TO DO:
Let your answer be the line containing "Definition is_digit (a" and every line below it to the end of the records, copied exactly.

┌─ RECORD EXTRACTS

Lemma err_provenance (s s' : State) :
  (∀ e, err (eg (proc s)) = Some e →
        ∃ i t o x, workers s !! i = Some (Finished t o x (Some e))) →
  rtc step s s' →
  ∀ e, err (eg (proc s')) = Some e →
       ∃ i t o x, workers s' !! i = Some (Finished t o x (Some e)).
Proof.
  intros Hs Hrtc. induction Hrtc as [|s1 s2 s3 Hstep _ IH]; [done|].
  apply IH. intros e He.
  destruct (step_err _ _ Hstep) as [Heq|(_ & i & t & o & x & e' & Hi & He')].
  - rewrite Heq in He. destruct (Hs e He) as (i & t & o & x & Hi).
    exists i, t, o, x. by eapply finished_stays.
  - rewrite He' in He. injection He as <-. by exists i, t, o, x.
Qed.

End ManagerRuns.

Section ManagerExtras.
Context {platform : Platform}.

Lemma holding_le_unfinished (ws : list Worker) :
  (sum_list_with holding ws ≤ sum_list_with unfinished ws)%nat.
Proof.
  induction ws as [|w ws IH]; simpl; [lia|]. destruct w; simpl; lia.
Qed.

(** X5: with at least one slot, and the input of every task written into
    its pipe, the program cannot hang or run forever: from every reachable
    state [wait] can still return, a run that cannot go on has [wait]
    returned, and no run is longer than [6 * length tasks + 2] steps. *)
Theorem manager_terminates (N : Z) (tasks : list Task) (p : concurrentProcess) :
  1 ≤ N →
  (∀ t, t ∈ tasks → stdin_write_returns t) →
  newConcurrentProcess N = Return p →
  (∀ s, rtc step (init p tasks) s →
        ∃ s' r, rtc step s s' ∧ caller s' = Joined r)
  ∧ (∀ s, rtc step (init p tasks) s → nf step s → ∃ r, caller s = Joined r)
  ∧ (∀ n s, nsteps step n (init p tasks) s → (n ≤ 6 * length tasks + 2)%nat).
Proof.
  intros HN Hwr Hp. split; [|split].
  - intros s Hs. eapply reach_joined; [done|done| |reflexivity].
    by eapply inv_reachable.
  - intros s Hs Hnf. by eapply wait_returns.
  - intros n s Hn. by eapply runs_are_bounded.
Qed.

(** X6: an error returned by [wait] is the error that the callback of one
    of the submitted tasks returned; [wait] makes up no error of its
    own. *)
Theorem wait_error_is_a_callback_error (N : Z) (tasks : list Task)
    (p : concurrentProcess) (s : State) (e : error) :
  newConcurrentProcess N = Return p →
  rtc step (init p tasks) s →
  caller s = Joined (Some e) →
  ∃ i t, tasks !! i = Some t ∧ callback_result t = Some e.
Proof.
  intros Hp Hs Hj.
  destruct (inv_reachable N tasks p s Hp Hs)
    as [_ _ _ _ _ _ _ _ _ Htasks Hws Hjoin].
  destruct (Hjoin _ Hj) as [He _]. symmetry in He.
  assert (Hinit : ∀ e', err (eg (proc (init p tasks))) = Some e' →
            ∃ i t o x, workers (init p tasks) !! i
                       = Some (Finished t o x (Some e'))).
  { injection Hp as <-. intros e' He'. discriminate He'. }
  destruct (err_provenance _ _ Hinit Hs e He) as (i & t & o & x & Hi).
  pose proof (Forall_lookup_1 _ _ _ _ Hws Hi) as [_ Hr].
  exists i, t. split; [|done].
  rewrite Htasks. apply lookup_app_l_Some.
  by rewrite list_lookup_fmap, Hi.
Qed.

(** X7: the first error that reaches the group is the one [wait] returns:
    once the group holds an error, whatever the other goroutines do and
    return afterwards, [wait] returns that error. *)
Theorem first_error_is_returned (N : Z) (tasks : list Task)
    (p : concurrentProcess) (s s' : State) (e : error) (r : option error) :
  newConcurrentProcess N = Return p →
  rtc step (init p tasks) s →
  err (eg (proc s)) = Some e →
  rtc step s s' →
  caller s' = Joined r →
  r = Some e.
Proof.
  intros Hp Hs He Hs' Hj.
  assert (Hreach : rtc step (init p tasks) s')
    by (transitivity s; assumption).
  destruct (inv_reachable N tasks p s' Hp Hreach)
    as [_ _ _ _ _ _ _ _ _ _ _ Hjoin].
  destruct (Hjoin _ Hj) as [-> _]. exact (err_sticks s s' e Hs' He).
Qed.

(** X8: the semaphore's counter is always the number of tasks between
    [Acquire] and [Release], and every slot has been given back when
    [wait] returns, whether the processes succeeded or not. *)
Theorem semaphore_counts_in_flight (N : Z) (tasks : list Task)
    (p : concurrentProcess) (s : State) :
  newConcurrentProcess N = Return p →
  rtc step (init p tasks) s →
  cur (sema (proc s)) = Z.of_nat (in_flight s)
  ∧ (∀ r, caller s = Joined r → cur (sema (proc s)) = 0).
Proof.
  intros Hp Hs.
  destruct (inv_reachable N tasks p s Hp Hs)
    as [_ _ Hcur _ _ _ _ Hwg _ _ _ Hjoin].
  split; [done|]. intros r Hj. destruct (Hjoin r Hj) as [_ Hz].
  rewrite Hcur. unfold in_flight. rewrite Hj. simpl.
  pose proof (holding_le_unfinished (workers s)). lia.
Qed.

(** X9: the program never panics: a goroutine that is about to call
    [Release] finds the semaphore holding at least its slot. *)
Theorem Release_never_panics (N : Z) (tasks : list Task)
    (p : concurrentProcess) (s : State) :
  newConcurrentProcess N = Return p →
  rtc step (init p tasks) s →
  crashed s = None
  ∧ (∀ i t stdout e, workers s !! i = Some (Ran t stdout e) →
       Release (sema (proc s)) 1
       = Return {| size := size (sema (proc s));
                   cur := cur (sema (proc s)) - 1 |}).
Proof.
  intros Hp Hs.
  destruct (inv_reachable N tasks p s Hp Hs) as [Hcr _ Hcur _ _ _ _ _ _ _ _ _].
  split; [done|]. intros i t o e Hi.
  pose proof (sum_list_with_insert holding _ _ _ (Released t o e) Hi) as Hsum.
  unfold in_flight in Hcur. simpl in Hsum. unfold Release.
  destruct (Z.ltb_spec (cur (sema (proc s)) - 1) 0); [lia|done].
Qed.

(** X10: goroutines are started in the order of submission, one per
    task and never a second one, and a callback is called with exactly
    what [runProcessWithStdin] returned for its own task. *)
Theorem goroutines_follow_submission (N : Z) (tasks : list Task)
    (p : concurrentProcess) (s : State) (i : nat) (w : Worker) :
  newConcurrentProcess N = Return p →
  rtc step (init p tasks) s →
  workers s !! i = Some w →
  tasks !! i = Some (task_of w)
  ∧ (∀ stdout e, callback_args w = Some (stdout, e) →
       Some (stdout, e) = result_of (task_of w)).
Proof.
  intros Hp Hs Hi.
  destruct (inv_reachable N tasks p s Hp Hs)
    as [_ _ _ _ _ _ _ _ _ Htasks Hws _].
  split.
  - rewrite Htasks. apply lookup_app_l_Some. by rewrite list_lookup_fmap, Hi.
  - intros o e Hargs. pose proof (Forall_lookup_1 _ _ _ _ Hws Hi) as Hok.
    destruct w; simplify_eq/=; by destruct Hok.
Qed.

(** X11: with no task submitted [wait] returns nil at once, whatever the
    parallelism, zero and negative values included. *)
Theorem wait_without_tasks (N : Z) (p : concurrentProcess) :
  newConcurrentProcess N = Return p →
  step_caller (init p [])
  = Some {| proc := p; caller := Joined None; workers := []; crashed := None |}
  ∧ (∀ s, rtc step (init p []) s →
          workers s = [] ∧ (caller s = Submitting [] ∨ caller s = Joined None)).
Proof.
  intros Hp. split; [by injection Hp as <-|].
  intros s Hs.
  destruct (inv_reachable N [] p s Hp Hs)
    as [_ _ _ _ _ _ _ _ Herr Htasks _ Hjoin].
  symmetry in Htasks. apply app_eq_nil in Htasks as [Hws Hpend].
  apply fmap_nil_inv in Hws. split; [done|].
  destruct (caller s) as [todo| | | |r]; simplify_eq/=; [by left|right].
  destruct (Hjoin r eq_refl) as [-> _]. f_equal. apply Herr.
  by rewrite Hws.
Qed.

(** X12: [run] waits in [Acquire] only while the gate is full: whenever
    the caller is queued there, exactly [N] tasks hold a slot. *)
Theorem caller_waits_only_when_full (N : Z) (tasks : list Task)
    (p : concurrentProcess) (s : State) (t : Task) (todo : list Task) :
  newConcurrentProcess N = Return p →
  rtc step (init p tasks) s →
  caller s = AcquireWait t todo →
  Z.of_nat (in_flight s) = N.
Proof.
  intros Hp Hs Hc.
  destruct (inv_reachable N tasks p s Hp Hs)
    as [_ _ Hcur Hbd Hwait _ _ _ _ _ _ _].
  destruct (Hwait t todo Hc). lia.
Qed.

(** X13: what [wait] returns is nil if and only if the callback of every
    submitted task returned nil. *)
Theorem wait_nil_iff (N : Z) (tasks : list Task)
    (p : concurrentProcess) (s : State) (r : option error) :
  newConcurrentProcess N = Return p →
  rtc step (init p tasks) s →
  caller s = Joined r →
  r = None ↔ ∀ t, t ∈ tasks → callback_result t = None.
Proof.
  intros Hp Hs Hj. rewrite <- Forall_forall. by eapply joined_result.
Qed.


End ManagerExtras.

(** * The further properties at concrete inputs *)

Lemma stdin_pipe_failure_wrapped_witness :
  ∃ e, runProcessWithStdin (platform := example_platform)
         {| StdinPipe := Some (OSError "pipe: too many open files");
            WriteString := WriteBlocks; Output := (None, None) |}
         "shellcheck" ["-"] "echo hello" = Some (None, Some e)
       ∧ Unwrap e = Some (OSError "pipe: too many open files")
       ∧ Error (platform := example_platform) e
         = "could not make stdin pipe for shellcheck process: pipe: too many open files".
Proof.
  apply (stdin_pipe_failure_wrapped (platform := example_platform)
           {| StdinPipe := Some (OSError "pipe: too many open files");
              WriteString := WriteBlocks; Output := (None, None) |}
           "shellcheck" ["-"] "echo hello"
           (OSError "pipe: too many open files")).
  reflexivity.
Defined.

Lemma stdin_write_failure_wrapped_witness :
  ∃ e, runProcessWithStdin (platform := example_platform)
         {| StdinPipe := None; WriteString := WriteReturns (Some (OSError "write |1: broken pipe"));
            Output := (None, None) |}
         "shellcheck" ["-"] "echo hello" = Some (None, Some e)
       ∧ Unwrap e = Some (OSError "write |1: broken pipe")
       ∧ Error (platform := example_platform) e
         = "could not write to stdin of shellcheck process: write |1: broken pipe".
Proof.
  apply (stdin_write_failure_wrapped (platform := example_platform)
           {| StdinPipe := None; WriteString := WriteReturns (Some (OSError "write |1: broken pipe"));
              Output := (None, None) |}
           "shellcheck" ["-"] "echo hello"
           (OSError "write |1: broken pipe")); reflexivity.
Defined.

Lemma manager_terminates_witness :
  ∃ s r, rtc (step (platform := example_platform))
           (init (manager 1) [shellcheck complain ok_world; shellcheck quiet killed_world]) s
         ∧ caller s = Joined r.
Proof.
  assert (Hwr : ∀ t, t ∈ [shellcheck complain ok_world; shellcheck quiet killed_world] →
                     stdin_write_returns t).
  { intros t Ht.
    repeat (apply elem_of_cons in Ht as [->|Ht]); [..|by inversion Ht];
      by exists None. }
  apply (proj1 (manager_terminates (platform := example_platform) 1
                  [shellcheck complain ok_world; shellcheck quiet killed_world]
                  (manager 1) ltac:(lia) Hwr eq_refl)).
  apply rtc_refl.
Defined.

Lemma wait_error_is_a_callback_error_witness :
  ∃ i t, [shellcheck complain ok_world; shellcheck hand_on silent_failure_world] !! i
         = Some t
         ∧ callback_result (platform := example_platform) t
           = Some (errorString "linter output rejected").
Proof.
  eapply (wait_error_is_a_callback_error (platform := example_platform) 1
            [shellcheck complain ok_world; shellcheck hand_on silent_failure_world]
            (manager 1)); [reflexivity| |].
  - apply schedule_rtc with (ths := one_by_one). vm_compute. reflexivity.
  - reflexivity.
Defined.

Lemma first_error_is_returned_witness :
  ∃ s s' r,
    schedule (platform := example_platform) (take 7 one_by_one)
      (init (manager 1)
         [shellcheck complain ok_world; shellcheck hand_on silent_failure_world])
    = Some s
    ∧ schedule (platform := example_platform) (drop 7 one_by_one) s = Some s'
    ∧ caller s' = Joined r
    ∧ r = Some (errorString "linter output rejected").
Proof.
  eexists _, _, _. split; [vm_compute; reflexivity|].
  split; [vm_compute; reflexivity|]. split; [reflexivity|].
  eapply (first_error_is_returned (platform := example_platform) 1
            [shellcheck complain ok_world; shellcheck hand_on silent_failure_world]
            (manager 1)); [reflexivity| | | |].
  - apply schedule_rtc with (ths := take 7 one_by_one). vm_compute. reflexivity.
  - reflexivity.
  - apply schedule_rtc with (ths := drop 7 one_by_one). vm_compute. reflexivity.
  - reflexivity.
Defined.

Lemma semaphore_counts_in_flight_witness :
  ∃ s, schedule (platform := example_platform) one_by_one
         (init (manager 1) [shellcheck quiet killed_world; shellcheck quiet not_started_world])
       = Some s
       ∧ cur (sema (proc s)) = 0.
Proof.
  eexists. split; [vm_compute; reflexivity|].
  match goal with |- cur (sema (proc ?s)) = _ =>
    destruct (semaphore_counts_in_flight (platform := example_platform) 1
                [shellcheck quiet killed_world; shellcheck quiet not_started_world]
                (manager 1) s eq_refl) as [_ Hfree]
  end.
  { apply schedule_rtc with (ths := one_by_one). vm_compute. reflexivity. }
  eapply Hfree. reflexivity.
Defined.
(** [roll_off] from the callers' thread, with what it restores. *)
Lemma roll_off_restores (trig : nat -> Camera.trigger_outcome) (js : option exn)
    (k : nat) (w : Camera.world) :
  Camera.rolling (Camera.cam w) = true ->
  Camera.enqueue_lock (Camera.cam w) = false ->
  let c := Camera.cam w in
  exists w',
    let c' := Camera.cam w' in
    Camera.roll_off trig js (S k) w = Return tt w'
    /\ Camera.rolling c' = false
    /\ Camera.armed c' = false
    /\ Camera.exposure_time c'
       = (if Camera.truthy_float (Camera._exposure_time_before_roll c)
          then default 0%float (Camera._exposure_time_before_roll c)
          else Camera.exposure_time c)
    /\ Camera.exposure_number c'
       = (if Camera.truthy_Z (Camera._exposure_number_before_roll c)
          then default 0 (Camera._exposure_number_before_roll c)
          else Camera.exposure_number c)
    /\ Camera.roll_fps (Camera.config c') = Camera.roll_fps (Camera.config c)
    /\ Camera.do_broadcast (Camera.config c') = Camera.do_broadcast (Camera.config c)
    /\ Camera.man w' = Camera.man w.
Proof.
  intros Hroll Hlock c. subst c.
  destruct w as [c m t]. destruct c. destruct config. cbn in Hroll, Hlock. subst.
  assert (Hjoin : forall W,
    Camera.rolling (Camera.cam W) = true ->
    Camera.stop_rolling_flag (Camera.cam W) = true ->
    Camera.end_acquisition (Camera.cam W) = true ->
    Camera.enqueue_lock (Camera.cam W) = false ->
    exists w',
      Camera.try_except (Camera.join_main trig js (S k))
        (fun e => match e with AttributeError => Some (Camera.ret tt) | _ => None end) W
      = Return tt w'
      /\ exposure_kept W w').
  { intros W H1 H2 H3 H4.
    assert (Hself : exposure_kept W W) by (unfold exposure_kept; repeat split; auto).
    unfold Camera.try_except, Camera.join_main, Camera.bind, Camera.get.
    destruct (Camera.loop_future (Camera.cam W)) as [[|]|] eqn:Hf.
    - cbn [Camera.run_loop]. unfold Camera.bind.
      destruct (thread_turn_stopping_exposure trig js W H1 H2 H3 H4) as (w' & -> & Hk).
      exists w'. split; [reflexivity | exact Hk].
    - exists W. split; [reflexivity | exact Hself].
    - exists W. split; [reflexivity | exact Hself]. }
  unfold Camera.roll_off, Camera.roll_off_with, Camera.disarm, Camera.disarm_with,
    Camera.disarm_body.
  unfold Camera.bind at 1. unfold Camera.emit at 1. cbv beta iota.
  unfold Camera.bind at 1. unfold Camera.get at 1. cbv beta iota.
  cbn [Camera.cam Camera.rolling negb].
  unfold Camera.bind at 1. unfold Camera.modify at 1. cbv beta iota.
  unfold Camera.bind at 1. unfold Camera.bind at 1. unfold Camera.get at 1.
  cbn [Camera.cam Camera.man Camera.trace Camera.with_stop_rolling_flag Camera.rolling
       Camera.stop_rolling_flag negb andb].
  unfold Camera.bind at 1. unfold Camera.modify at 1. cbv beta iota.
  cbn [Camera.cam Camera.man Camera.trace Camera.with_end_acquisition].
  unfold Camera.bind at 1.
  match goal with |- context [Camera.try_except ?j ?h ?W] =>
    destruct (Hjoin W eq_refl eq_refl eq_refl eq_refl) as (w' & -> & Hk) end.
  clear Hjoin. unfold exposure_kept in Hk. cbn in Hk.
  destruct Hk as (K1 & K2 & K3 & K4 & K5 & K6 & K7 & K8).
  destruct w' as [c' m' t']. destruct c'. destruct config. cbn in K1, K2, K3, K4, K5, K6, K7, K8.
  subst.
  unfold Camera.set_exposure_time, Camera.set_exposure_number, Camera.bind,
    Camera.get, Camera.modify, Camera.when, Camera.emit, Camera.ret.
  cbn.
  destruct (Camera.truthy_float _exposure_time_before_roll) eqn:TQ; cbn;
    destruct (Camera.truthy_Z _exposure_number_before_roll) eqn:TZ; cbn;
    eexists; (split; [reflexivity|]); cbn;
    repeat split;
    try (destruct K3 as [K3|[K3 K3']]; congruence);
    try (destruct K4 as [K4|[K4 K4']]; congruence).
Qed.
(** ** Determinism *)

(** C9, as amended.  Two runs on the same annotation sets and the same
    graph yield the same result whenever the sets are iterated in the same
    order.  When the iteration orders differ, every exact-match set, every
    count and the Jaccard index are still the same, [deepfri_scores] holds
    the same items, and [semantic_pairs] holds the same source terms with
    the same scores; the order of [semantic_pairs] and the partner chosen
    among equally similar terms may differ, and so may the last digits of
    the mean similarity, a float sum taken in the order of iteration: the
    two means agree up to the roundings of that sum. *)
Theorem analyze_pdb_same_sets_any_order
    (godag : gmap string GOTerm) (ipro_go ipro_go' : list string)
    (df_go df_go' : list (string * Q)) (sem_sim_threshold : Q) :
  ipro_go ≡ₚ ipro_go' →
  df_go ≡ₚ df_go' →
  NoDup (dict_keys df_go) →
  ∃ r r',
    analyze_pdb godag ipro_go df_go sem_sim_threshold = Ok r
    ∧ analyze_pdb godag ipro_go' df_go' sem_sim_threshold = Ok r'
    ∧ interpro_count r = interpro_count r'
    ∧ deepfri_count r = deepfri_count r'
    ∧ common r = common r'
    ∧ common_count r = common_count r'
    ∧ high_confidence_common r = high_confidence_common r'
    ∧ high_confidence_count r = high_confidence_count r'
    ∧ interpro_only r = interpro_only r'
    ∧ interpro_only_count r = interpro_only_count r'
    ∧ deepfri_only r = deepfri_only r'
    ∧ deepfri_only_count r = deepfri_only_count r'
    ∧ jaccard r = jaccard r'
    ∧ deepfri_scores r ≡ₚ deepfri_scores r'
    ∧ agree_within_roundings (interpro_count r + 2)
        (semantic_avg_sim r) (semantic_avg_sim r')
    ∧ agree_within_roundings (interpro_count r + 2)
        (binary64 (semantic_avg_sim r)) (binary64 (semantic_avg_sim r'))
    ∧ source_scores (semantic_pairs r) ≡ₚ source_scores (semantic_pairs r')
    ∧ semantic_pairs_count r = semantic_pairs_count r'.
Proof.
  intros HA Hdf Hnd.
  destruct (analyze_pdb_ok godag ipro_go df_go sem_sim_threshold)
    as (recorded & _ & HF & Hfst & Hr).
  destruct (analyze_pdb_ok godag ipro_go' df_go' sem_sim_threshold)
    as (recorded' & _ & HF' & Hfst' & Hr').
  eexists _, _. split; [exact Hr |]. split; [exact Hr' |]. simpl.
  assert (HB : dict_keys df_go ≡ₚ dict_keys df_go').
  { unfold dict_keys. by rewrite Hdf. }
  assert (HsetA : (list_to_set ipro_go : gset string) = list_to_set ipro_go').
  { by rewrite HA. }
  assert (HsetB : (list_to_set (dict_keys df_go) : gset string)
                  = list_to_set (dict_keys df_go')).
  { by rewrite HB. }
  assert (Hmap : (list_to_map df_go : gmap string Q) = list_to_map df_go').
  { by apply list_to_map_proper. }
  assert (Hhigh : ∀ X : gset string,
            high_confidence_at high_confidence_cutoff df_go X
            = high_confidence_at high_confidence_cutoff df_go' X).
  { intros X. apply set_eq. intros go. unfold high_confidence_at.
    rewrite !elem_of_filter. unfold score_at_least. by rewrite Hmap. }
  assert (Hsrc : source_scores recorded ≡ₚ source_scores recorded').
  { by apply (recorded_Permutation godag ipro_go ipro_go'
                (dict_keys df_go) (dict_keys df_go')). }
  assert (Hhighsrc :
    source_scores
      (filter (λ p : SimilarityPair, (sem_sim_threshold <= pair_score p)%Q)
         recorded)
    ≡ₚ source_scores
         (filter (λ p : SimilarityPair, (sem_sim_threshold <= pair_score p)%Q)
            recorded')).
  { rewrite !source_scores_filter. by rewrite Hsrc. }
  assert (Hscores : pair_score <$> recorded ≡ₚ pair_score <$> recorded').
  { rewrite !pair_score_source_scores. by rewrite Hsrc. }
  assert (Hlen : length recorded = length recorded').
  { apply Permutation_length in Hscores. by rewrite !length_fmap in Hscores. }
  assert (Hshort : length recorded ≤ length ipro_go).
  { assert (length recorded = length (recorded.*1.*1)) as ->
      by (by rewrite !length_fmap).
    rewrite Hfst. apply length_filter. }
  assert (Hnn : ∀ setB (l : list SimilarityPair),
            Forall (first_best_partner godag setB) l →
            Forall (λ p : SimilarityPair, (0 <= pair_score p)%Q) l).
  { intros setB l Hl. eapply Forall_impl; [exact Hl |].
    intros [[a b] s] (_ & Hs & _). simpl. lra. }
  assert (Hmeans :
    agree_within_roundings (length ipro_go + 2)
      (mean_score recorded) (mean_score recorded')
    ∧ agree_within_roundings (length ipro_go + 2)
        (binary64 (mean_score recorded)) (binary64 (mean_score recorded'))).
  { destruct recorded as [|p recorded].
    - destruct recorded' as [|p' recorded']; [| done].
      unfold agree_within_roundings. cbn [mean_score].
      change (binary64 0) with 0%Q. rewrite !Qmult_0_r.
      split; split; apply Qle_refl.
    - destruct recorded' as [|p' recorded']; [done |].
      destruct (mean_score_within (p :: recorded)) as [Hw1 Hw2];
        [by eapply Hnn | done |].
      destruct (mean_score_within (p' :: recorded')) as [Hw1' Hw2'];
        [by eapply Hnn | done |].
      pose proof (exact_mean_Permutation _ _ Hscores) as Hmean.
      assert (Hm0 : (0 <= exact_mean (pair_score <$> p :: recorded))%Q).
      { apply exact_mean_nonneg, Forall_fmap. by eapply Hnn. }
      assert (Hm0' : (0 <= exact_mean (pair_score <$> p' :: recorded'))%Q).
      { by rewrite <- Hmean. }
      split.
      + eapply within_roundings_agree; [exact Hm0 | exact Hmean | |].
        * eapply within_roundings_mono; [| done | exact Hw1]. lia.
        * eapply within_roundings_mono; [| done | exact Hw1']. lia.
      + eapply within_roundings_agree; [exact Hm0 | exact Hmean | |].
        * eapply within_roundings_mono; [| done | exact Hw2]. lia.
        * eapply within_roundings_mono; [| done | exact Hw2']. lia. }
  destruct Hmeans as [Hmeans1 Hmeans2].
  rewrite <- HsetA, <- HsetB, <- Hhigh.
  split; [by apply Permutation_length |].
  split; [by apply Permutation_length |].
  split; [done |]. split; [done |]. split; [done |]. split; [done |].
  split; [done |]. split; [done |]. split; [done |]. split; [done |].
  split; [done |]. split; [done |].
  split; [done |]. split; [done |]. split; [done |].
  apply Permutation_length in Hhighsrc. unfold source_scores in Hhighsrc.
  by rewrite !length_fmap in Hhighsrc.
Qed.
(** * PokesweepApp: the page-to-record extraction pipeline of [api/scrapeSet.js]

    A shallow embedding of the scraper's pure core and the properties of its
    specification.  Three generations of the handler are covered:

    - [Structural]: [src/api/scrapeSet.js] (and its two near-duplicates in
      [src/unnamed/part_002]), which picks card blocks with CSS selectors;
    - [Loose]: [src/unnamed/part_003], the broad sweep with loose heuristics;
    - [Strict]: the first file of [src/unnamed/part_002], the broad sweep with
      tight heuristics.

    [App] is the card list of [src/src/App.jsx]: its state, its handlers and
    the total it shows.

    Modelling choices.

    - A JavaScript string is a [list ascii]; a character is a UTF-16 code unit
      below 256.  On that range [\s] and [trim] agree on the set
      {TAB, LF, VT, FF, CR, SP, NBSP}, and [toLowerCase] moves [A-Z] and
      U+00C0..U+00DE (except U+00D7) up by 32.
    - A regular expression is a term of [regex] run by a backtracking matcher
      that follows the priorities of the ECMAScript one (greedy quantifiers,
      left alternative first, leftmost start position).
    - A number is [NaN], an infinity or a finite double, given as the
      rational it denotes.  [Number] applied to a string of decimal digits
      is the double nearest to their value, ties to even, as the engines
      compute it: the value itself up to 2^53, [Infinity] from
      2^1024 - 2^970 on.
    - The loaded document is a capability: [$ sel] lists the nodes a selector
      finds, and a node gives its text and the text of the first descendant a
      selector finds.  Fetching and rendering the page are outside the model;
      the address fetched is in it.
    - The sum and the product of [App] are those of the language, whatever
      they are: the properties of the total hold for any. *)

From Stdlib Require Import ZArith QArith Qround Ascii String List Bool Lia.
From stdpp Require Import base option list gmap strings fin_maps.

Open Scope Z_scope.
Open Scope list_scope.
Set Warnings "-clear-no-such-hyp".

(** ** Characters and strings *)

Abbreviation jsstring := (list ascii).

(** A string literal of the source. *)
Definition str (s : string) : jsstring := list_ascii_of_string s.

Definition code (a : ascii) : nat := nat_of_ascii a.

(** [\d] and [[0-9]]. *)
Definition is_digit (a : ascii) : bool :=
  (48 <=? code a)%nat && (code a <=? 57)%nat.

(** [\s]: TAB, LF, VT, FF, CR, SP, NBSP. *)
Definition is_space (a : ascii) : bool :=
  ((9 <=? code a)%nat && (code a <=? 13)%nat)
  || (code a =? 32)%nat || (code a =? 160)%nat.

└─

OUTPUT OF THE TASK:
Definition is_digit (a : ascii) : bool :=
  (48 <=? code a)%nat && (code a <=? 57)%nat.

(** [\s]: TAB, LF, VT, FF, CR, SP, NBSP. *)
Definition is_space (a : ascii) : bool :=
  ((9 <=? code a)%nat && (code a <=? 13)%nat)
  || (code a =? 32)%nat || (code a =? 160)%nat.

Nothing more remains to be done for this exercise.